(Saved entries)
::::
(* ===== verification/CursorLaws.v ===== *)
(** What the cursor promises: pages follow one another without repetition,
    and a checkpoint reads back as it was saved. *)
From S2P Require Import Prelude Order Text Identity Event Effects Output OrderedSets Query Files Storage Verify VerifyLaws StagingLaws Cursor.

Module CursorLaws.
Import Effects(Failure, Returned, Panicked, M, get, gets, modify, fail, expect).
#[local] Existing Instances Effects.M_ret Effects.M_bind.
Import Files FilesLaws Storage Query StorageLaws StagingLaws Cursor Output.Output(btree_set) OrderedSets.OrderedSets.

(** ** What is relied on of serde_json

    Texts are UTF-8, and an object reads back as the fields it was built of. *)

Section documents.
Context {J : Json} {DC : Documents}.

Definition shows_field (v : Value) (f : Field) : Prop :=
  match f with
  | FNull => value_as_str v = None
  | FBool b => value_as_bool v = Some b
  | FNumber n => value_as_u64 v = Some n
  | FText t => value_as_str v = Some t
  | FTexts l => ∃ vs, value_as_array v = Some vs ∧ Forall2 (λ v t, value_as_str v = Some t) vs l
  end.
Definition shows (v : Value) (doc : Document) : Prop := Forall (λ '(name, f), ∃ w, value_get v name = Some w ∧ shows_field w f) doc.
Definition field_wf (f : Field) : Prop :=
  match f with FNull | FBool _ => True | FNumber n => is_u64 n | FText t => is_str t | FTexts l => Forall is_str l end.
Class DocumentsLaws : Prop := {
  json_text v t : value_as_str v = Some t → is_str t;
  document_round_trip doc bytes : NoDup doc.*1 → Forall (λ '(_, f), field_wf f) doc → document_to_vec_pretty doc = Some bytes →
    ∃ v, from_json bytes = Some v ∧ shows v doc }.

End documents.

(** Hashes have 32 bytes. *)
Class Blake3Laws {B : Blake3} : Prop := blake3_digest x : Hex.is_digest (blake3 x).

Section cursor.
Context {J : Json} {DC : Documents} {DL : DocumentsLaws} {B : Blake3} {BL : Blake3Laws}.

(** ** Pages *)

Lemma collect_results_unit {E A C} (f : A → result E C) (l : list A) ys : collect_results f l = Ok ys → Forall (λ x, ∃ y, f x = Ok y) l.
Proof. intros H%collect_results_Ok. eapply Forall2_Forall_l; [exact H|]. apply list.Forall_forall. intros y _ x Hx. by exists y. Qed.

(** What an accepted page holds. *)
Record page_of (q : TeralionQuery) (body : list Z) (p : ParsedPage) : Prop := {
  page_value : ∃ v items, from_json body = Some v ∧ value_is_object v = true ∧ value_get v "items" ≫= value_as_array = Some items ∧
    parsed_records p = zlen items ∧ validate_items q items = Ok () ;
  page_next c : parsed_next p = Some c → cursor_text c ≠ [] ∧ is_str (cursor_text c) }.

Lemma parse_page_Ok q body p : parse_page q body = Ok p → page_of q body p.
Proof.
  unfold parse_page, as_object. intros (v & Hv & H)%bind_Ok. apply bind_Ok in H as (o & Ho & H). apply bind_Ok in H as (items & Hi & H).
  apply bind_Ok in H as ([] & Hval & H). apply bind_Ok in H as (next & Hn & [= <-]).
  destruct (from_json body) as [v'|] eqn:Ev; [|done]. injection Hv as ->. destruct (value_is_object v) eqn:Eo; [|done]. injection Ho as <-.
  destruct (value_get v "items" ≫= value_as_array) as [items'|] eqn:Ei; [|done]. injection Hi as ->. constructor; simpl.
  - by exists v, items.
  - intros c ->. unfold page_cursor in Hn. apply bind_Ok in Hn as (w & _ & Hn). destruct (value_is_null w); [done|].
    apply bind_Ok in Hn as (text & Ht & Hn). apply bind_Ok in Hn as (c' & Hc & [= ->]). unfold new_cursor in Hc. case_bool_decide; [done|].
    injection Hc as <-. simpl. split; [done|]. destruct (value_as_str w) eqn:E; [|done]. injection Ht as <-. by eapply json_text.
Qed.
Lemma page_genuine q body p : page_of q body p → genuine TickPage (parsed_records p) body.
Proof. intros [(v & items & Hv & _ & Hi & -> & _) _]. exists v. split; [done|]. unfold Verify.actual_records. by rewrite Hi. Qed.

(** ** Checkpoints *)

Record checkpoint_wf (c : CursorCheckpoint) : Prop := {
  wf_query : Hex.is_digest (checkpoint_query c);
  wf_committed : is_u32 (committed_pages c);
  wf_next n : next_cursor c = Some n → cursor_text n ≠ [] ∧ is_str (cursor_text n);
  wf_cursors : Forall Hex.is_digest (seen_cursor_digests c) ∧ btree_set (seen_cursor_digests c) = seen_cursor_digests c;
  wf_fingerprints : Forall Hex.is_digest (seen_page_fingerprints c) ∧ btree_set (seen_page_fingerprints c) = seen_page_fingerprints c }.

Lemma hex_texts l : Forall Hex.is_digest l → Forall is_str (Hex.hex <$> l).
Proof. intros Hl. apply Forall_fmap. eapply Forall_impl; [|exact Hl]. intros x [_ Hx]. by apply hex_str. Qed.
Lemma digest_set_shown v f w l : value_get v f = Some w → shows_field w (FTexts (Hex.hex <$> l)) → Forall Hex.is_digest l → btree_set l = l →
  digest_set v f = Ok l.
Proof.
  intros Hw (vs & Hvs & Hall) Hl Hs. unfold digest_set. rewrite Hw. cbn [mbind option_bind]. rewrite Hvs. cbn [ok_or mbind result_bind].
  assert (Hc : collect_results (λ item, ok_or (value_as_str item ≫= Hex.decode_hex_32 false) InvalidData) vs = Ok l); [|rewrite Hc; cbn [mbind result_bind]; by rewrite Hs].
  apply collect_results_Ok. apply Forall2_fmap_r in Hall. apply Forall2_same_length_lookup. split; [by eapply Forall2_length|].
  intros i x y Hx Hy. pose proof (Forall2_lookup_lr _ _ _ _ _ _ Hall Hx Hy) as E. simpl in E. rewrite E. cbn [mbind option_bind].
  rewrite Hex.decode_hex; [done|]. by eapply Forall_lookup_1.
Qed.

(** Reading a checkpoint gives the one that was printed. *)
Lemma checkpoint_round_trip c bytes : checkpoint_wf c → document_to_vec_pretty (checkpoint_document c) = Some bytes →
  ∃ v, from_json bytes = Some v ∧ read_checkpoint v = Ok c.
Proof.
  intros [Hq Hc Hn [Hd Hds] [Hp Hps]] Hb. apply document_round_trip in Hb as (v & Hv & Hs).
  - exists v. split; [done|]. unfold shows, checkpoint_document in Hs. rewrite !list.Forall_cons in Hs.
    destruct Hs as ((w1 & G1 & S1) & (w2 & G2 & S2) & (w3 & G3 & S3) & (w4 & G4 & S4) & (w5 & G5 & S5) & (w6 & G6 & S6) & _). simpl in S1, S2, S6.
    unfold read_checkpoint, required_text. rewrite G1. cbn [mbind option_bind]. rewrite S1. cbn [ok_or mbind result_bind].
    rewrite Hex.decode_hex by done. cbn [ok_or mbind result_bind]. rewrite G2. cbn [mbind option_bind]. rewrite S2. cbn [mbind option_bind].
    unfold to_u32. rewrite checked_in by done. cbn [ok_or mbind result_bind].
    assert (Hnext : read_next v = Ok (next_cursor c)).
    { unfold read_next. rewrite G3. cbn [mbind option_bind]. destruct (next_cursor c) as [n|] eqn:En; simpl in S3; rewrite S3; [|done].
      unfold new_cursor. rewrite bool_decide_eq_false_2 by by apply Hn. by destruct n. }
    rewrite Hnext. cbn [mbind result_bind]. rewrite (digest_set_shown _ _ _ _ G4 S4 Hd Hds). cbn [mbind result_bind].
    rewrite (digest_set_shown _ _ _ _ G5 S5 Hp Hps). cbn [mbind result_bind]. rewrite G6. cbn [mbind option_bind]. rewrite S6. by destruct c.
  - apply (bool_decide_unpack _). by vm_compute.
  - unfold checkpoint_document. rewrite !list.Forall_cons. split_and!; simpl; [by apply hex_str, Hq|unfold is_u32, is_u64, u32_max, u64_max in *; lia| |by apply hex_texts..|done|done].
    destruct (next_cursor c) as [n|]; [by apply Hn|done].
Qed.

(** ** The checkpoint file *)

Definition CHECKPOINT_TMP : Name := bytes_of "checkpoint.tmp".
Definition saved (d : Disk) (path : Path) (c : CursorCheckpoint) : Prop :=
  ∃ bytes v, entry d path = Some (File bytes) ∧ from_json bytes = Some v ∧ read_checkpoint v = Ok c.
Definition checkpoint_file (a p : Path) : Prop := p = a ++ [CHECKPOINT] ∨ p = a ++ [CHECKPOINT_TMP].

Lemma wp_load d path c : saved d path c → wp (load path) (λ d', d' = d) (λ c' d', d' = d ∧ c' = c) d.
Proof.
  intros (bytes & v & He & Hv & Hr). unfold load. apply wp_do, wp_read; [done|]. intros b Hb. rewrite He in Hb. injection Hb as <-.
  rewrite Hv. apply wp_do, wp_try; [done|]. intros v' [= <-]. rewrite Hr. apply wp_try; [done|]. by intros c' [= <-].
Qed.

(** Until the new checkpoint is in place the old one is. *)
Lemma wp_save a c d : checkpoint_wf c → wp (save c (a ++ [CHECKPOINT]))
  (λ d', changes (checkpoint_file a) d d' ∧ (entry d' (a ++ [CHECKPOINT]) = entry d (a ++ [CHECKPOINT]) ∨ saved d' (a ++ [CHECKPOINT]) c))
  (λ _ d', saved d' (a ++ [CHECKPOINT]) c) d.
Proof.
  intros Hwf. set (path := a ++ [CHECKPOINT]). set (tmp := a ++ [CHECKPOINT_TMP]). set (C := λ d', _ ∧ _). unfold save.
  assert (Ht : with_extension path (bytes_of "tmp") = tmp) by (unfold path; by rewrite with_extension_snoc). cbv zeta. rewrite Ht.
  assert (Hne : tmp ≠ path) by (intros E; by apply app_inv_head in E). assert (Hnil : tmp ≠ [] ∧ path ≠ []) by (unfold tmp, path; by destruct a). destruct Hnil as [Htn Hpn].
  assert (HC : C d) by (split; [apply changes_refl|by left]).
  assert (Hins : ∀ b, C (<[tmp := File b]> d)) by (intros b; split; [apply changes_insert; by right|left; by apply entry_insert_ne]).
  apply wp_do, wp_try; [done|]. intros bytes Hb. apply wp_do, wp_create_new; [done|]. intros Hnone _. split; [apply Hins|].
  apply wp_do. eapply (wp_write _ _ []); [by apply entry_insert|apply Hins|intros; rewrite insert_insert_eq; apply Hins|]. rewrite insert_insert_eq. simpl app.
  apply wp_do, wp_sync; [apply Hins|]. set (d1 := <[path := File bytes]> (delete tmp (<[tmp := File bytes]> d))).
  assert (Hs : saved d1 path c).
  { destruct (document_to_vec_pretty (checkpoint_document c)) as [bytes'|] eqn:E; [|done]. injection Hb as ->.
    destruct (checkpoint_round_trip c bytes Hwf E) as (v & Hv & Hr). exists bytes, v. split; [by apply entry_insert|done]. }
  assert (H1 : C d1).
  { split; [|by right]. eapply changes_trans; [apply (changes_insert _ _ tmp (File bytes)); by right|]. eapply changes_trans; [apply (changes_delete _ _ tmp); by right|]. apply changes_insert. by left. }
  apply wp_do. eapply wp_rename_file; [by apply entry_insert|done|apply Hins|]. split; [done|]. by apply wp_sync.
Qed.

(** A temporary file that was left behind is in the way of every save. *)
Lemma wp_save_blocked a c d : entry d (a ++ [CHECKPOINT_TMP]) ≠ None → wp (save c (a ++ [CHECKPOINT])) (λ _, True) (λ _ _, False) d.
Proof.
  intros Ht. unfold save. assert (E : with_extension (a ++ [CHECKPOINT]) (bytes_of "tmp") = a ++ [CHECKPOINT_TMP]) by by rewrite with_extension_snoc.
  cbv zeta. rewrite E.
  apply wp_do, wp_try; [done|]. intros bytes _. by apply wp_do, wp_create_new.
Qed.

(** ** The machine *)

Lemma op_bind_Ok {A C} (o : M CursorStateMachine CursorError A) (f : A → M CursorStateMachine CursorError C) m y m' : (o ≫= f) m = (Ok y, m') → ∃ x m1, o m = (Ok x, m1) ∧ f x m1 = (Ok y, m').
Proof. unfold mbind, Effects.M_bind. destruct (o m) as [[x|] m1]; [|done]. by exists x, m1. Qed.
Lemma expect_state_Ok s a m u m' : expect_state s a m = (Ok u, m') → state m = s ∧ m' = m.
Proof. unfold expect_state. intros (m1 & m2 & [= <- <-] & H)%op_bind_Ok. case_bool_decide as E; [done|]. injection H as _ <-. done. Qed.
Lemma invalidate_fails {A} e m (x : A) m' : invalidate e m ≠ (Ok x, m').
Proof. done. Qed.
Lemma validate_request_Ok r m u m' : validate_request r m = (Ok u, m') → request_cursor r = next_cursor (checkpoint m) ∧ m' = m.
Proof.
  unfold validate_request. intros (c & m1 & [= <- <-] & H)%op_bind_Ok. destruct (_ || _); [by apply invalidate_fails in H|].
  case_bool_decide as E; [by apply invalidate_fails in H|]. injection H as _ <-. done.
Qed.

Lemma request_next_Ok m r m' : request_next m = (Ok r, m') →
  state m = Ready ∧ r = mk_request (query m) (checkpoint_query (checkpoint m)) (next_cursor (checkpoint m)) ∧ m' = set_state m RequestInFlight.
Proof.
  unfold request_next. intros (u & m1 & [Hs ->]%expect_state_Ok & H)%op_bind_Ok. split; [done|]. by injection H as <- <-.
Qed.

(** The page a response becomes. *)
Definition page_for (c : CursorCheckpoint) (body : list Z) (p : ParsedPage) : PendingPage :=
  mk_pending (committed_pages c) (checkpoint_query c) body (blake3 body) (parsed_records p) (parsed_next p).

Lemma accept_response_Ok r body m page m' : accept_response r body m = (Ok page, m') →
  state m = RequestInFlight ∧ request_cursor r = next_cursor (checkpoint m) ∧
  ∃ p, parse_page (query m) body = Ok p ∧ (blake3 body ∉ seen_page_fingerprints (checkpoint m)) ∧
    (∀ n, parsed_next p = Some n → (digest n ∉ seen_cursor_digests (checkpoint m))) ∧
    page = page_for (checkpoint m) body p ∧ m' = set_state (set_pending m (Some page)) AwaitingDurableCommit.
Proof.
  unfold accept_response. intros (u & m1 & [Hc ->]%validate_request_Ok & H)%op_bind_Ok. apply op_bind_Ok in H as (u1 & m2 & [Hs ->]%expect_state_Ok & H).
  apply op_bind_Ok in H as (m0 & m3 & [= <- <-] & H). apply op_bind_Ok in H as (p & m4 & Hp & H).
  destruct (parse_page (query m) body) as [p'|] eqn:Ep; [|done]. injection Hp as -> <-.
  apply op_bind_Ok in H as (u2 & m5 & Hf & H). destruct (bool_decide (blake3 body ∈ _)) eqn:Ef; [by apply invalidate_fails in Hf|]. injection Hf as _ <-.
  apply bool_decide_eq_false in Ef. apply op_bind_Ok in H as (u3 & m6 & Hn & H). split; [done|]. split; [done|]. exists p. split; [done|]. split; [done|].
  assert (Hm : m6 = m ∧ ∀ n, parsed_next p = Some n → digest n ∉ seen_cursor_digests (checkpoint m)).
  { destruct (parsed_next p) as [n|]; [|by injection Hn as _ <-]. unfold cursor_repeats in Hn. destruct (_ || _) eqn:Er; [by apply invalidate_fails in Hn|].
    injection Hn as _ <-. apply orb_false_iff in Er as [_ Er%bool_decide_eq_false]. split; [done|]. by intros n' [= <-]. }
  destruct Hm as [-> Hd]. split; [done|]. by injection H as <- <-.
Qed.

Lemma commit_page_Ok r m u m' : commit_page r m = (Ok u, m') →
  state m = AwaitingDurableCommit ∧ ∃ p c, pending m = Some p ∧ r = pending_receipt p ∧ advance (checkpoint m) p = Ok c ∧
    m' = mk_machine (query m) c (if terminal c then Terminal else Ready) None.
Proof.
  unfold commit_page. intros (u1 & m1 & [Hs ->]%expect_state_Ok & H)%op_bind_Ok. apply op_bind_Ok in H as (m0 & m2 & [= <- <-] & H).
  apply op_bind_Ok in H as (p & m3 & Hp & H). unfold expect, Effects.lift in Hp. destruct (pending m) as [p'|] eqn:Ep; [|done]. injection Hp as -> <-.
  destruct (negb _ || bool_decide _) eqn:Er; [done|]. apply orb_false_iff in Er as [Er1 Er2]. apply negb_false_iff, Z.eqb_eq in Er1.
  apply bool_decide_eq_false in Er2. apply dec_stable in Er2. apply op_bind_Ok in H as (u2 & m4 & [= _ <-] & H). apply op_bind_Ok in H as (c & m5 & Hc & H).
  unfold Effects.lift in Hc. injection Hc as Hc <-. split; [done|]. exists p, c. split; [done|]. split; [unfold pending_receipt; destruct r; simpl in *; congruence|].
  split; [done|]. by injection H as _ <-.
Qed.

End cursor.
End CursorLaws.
::::
Set every line down again exactly. Begin with the first line of the entries and finish with the line containing "Definition shows_field (v".

Written response =
(* ===== verification/CursorLaws.v ===== *)
(** What the cursor promises: pages follow one another without repetition,
    and a checkpoint reads back as it was saved. *)
From S2P Require Import Prelude Order Text Identity Event Effects Output OrderedSets Query Files Storage Verify VerifyLaws StagingLaws Cursor.

Module CursorLaws.
Import Effects(Failure, Returned, Panicked, M, get, gets, modify, fail, expect).
#[local] Existing Instances Effects.M_ret Effects.M_bind.
Import Files FilesLaws Storage Query StorageLaws StagingLaws Cursor Output.Output(btree_set) OrderedSets.OrderedSets.

(** ** What is relied on of serde_json

    Texts are UTF-8, and an object reads back as the fields it was built of. *)

Section documents.
Context {J : Json} {DC : Documents}.

Definition shows_field (v : Value) (f : Field) : Prop :=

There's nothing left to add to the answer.